**TASK TO COMPLETE**: Identical copies of all the records below are needed.

Saved data entries
_____

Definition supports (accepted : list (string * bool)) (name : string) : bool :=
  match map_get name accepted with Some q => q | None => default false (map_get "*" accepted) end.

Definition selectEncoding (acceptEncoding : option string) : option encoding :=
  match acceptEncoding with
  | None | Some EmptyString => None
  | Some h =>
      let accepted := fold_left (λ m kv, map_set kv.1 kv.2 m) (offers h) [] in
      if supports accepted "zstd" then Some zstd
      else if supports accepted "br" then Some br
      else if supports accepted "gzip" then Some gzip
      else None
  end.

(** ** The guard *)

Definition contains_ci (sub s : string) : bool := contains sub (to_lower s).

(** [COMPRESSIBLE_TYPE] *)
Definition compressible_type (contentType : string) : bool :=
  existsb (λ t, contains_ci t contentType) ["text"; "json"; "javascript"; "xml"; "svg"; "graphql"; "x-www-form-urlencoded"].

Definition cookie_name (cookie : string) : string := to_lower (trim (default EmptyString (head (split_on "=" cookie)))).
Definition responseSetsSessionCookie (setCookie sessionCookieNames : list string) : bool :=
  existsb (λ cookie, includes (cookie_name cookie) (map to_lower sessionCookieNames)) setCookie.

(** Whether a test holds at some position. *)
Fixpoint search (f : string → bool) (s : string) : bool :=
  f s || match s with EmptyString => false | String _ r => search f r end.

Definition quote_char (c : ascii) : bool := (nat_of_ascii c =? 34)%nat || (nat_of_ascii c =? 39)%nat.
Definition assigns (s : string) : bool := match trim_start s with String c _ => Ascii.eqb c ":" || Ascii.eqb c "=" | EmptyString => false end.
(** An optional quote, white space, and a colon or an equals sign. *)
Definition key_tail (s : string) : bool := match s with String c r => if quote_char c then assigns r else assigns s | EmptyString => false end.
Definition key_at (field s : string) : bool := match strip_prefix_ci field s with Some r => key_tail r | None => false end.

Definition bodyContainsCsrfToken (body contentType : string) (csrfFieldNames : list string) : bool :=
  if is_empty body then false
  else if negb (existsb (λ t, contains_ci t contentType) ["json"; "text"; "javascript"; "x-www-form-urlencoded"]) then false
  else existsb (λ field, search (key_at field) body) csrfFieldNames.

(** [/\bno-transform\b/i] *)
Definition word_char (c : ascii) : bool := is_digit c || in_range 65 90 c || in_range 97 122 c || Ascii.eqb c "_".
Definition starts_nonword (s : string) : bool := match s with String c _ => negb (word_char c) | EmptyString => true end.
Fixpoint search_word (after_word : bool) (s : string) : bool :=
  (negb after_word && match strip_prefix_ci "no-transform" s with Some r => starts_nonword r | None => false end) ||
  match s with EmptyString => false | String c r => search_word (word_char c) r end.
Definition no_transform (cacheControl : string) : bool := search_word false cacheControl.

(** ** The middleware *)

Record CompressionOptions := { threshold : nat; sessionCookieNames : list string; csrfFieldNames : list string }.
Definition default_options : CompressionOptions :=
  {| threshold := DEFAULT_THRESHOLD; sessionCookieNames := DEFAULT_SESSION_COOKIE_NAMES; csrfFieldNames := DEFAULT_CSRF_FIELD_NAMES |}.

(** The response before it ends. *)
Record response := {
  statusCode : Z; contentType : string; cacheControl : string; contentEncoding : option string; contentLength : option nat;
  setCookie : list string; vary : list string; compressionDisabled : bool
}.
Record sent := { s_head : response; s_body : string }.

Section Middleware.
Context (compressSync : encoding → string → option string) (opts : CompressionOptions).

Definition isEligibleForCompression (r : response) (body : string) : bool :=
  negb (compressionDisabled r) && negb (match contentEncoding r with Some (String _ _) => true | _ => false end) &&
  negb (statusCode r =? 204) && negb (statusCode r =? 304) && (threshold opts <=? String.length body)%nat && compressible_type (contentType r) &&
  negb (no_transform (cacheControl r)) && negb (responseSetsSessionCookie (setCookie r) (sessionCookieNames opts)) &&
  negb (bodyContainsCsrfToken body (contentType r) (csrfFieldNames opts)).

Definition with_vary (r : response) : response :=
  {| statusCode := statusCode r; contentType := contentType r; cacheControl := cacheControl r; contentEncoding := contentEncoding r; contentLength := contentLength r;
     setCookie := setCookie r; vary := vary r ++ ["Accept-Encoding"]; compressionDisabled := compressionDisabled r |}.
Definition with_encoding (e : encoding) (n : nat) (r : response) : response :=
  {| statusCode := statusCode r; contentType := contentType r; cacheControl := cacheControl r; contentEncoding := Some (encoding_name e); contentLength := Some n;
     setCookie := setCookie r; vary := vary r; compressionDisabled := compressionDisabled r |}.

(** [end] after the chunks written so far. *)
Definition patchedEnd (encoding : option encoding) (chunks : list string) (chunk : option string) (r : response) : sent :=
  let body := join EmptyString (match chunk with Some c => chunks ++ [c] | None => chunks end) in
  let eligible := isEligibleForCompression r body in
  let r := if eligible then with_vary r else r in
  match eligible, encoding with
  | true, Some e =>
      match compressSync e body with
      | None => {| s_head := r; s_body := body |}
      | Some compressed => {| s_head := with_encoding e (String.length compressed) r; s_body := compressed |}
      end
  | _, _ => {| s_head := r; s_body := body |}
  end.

_____

**TASK SOLUTION**:
Definition supports (accepted : list (string * bool)) (name : string) : bool :=
  match map_get name accepted with Some q => q | None => default false (map_get "*" accepted) end.

Definition selectEncoding (acceptEncoding : option string) : option encoding :=
  match acceptEncoding with
  | None | Some EmptyString => None
  | Some h =>
      let accepted := fold_left (λ m kv, map_set kv.1 kv.2 m) (offers h) [] in
      if supports accepted "zstd" then Some zstd
      else if supports accepted "br" then Some br
      else if supports accepted "gzip" then Some gzip
      else None
  end.

(** ** The guard *)

Definition contains_ci (sub s : string) : bool := contains sub (to_lower s).

(** [COMPRESSIBLE_TYPE] *)
Definition compressible_type (contentType : string) : bool :=
  existsb (λ t, contains_ci t contentType) ["text"; "json"; "javascript"; "xml"; "svg"; "graphql"; "x-www-form-urlencoded"].

Definition cookie_name (cookie : string) : string := to_lower (trim (default EmptyString (head (split_on "=" cookie)))).
Definition responseSetsSessionCookie (setCookie sessionCookieNames : list string) : bool :=
  existsb (λ cookie, includes (cookie_name cookie) (map to_lower sessionCookieNames)) setCookie.

(** Whether a test holds at some position. *)
Fixpoint search (f : string → bool) (s : string) : bool :=
  f s || match s with EmptyString => false | String _ r => search f r end.

Definition quote_char (c : ascii) : bool := (nat_of_ascii c =? 34)%nat || (nat_of_ascii c =? 39)%nat.
Definition assigns (s : string) : bool := match trim_start s with String c _ => Ascii.eqb c ":" || Ascii.eqb c "=" | EmptyString => false end.
(** An optional quote, white space, and a colon or an equals sign. *)
Definition key_tail (s : string) : bool := match s with String c r => if quote_char c then assigns r else assigns s | EmptyString => false end.
Definition key_at (field s : string) : bool := match strip_prefix_ci field s with Some r => key_tail r | None => false end.

Definition bodyContainsCsrfToken (body contentType : string) (csrfFieldNames : list string) : bool :=
  if is_empty body then false
  else if negb (existsb (λ t, contains_ci t contentType) ["json"; "text"; "javascript"; "x-www-form-urlencoded"]) then false
  else existsb (λ field, search (key_at field) body) csrfFieldNames.

(** [/\bno-transform\b/i] *)
Definition word_char (c : ascii) : bool := is_digit c || in_range 65 90 c || in_range 97 122 c || Ascii.eqb c "_".
Definition starts_nonword (s : string) : bool := match s with String c _ => negb (word_char c) | EmptyString => true end.
Fixpoint search_word (after_word : bool) (s : string) : bool :=
  (negb after_word && match strip_prefix_ci "no-transform" s with Some r => starts_nonword r | None => false end) ||
  match s with EmptyString => false | String c r => search_word (word_char c) r end.
Definition no_transform (cacheControl : string) : bool := search_word false cacheControl.

(** ** The middleware *)

Record CompressionOptions := { threshold : nat; sessionCookieNames : list string; csrfFieldNames : list string }.
Definition default_options : CompressionOptions :=
  {| threshold := DEFAULT_THRESHOLD; sessionCookieNames := DEFAULT_SESSION_COOKIE_NAMES; csrfFieldNames := DEFAULT_CSRF_FIELD_NAMES |}.

(** The response before it ends. *)
Record response := {
  statusCode : Z; contentType : string; cacheControl : string; contentEncoding : option string; contentLength : option nat;
  setCookie : list string; vary : list string; compressionDisabled : bool
}.
Record sent := { s_head : response; s_body : string }.

Section Middleware.
Context (compressSync : encoding → string → option string) (opts : CompressionOptions).

Definition isEligibleForCompression (r : response) (body : string) : bool :=
  negb (compressionDisabled r) && negb (match contentEncoding r with Some (String _ _) => true | _ => false end) &&
  negb (statusCode r =? 204) && negb (statusCode r =? 304) && (threshold opts <=? String.length body)%nat && compressible_type (contentType r) &&
  negb (no_transform (cacheControl r)) && negb (responseSetsSessionCookie (setCookie r) (sessionCookieNames opts)) &&
  negb (bodyContainsCsrfToken body (contentType r) (csrfFieldNames opts)).

Definition with_vary (r : response) : response :=
  {| statusCode := statusCode r; contentType := contentType r; cacheControl := cacheControl r; contentEncoding := contentEncoding r; contentLength := contentLength r;
     setCookie := setCookie r; vary := vary r ++ ["Accept-Encoding"]; compressionDisabled := compressionDisabled r |}.
Definition with_encoding (e : encoding) (n : nat) (r : response) : response :=
  {| statusCode := statusCode r; contentType := contentType r; cacheControl := cacheControl r; contentEncoding := Some (encoding_name e); contentLength := Some n;
     setCookie := setCookie r; vary := vary r; compressionDisabled := compressionDisabled r |}.

(** [end] after the chunks written so far. *)
Definition patchedEnd (encoding : option encoding) (chunks : list string) (chunk : option string) (r : response) : sent :=
  let body := join EmptyString (match chunk with Some c => chunks ++ [c] | None => chunks end) in
  let eligible := isEligibleForCompression r body in
  let r := if eligible then with_vary r else r in
  match eligible, encoding with
  | true, Some e =>
      match compressSync e body with
      | None => {| s_head := r; s_body := body |}
      | Some compressed => {| s_head := with_encoding e (String.length compressed) r; s_body := compressed |}
      end
  | _, _ => {| s_head := r; s_body := body |}
  end.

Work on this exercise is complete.